- _What this task involves_
Output exactly the line containing "match vHave with" and each line after it through the last line of the records, and nothing else.

- _Source records_
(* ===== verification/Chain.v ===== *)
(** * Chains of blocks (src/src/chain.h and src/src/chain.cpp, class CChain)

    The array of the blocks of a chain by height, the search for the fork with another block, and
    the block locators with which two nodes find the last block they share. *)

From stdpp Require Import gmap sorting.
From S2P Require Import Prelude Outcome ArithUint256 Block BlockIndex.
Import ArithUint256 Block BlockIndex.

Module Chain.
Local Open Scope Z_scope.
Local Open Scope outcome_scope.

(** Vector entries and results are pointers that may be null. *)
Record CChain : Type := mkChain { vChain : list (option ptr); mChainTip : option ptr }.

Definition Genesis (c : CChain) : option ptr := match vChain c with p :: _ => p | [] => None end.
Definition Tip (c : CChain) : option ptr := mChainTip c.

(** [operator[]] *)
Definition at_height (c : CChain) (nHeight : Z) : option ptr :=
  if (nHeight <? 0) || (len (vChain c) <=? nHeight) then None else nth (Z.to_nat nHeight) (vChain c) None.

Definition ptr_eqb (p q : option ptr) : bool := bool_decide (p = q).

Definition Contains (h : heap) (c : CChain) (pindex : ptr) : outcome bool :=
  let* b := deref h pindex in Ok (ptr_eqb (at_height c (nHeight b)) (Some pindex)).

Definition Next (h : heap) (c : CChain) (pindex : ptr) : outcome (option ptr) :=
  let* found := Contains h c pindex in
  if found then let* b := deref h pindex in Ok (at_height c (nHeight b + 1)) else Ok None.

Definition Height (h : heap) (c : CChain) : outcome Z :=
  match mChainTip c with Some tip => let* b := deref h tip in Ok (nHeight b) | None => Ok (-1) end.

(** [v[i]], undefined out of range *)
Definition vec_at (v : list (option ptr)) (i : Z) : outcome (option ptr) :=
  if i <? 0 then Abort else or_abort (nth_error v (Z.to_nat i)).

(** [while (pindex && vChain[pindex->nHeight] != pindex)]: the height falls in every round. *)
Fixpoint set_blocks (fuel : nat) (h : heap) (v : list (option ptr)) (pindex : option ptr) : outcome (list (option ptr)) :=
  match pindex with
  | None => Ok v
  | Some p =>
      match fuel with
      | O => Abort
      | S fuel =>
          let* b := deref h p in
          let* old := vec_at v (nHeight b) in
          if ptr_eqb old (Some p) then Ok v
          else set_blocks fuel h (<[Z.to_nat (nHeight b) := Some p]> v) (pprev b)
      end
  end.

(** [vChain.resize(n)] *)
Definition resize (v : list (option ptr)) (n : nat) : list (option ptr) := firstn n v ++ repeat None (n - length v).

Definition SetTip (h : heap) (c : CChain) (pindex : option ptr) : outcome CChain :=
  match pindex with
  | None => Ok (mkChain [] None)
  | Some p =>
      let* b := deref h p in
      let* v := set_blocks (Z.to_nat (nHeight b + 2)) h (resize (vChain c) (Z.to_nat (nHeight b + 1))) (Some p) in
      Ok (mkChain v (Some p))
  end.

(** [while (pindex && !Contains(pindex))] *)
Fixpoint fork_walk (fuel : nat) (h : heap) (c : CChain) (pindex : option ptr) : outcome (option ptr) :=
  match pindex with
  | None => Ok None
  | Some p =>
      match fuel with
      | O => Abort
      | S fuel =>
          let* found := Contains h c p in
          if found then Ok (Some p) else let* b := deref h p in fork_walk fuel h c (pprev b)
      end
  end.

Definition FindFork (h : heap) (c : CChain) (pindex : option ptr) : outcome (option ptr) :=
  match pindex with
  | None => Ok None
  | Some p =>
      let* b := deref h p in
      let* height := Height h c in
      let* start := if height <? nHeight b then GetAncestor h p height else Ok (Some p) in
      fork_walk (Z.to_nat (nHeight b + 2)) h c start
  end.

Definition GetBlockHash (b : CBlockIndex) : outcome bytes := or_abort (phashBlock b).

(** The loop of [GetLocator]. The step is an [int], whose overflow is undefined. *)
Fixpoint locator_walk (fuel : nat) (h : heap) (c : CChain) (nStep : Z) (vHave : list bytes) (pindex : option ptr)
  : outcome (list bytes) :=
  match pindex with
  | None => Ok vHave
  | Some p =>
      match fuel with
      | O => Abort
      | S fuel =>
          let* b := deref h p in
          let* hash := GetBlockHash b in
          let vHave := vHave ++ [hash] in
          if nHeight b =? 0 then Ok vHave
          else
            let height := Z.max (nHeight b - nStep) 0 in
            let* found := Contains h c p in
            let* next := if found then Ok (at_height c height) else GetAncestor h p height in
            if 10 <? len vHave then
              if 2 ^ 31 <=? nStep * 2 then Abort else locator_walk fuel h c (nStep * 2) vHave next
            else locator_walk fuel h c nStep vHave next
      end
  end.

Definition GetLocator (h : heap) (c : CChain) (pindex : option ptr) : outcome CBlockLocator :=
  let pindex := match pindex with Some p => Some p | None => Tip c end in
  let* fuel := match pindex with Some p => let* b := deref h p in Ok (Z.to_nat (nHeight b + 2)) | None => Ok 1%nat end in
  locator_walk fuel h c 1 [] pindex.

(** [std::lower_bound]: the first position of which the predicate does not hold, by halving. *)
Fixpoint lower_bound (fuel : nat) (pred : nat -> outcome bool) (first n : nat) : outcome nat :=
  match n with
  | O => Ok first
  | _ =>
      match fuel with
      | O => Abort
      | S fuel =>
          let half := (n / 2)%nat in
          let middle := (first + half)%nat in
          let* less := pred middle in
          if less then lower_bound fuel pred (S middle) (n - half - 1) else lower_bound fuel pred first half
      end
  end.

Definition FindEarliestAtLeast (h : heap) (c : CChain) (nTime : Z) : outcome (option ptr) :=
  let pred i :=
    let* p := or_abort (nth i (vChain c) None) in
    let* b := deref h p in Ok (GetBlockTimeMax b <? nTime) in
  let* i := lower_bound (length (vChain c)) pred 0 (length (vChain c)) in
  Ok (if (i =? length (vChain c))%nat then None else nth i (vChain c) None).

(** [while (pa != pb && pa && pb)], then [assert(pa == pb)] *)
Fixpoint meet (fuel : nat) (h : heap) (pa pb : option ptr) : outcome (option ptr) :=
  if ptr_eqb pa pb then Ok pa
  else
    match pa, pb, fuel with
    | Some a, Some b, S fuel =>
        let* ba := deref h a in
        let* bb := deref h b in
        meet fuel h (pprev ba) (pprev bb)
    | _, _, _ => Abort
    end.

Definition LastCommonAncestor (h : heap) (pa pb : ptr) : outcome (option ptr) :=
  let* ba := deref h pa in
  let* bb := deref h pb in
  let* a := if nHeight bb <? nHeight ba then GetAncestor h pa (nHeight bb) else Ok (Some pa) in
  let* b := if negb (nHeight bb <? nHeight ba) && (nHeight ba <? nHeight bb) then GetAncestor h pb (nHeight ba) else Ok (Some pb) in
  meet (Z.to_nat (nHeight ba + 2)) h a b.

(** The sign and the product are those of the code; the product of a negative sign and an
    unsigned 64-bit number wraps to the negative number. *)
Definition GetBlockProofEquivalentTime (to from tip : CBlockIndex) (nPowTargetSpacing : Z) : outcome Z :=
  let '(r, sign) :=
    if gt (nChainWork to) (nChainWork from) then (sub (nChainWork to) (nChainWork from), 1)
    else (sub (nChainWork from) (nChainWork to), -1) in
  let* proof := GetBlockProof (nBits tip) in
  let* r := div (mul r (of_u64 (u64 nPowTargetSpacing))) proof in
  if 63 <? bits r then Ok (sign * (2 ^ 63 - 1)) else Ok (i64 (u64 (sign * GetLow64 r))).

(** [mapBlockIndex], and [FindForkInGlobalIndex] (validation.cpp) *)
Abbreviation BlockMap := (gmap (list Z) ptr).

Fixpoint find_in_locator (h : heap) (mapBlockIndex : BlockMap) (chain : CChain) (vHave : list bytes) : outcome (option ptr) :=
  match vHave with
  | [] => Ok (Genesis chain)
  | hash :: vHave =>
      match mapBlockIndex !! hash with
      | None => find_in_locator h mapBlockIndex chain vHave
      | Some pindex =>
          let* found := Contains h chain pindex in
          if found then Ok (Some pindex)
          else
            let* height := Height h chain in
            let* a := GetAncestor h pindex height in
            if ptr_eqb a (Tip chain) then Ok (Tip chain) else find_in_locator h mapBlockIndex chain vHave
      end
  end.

- _Solved exercise_
  match vHave with
  | [] => Ok (Genesis chain)
  | hash :: vHave =>
      match mapBlockIndex !! hash with
      | None => find_in_locator h mapBlockIndex chain vHave
      | Some pindex =>
          let* found := Contains h chain pindex in
          if found then Ok (Some pindex)
          else
            let* height := Height h chain in
            let* a := GetAncestor h pindex height in
            if ptr_eqb a (Tip chain) then Ok (Tip chain) else find_in_locator h mapBlockIndex chain vHave
      end
  end.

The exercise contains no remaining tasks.